◆ ENTRIES SUPPLIED:

:::::

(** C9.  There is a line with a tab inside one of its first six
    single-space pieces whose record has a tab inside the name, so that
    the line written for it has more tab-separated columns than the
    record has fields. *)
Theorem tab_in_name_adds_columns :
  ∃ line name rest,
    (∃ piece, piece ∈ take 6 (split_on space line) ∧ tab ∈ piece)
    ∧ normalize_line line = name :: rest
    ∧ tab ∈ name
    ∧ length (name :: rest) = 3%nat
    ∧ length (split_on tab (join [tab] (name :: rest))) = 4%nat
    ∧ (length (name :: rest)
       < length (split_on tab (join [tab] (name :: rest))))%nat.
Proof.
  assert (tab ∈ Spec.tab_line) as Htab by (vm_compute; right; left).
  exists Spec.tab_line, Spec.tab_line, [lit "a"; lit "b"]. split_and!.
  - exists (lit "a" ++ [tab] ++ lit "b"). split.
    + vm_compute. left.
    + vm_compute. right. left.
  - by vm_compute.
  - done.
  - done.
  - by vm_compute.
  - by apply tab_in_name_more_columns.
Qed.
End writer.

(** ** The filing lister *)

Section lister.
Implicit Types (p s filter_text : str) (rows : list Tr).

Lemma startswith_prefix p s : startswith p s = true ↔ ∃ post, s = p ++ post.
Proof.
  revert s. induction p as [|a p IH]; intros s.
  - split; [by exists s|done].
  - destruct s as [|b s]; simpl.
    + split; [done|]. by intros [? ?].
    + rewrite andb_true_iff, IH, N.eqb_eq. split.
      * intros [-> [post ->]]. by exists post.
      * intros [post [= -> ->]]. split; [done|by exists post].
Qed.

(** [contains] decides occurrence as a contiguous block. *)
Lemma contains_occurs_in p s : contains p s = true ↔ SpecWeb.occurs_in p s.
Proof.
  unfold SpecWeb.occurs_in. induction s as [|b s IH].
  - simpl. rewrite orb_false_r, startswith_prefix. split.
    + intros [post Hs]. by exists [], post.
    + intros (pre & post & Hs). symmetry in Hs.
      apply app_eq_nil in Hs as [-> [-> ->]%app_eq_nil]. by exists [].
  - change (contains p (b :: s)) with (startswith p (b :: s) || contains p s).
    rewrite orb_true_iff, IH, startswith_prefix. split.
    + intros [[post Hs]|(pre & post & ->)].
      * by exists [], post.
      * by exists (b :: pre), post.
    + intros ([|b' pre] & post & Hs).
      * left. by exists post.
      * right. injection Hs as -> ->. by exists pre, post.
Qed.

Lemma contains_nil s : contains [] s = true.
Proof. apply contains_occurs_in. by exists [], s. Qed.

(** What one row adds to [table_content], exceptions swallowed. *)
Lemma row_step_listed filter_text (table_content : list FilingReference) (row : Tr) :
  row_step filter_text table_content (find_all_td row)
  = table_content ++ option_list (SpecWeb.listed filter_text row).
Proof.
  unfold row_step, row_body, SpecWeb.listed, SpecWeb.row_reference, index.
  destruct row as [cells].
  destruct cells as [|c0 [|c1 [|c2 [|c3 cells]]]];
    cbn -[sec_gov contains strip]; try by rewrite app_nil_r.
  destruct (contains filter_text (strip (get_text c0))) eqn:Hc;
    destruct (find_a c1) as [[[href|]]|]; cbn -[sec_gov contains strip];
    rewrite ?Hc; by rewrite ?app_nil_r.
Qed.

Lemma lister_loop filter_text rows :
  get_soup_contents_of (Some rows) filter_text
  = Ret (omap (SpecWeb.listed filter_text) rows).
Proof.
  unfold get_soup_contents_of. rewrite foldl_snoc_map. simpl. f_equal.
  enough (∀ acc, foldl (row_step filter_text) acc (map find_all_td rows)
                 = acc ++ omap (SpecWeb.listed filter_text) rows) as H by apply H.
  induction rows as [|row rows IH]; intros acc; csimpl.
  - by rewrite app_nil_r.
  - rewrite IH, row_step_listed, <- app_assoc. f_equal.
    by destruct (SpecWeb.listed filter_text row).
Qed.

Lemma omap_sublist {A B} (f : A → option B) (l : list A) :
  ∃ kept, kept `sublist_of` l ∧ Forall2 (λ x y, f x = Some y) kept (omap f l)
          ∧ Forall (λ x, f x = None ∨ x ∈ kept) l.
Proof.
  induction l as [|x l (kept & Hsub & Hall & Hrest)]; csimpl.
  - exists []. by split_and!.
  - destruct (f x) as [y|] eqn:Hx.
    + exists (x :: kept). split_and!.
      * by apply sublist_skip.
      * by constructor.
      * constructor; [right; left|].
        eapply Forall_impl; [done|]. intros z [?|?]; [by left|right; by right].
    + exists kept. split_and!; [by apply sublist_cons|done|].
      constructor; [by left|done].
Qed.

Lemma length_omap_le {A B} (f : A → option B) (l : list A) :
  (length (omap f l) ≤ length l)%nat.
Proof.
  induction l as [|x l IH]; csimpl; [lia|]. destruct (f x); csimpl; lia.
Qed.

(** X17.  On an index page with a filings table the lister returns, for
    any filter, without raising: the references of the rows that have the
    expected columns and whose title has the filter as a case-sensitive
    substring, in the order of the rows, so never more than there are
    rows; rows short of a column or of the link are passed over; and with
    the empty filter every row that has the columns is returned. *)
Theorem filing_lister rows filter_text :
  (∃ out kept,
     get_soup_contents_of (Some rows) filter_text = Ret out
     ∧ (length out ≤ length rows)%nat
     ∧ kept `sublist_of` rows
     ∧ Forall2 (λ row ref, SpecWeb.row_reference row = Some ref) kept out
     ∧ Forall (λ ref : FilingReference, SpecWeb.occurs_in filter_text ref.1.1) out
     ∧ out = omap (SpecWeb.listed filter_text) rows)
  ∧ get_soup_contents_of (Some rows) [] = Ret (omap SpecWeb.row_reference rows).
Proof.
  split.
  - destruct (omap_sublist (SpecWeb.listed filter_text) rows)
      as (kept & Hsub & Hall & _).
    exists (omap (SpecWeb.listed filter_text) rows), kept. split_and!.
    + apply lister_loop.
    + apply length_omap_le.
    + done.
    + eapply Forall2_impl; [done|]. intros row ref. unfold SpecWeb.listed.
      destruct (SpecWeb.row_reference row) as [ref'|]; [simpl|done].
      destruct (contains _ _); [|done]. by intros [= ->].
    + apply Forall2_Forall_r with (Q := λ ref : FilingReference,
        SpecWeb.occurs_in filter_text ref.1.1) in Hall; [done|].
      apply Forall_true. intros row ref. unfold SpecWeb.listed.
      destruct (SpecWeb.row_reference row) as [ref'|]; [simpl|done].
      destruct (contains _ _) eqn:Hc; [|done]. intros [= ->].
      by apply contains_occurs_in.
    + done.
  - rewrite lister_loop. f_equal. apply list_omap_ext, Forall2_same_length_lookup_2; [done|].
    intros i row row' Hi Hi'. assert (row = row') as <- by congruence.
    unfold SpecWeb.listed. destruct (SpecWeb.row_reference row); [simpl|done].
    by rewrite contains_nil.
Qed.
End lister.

:::::

Exactly the lines from the one containing "destruct (contains _ _);" through the end of the listing should be reproduced, both ends included and nothing more.

◆ PROBLEM SOLUTION:
      destruct (contains _ _); [|done]. by intros [= ->].
    + apply Forall2_Forall_r with (Q := λ ref : FilingReference,
        SpecWeb.occurs_in filter_text ref.1.1) in Hall; [done|].
      apply Forall_true. intros row ref. unfold SpecWeb.listed.
      destruct (SpecWeb.row_reference row) as [ref'|]; [simpl|done].
      destruct (contains _ _) eqn:Hc; [|done]. intros [= ->].
      by apply contains_occurs_in.
    + done.
  - rewrite lister_loop. f_equal. apply list_omap_ext, Forall2_same_length_lookup_2; [done|].
    intros i row row' Hi Hi'. assert (row = row') as <- by congruence.
    unfold SpecWeb.listed. destruct (SpecWeb.row_reference row); [simpl|done].
    by rewrite contains_nil.
Qed.
End lister.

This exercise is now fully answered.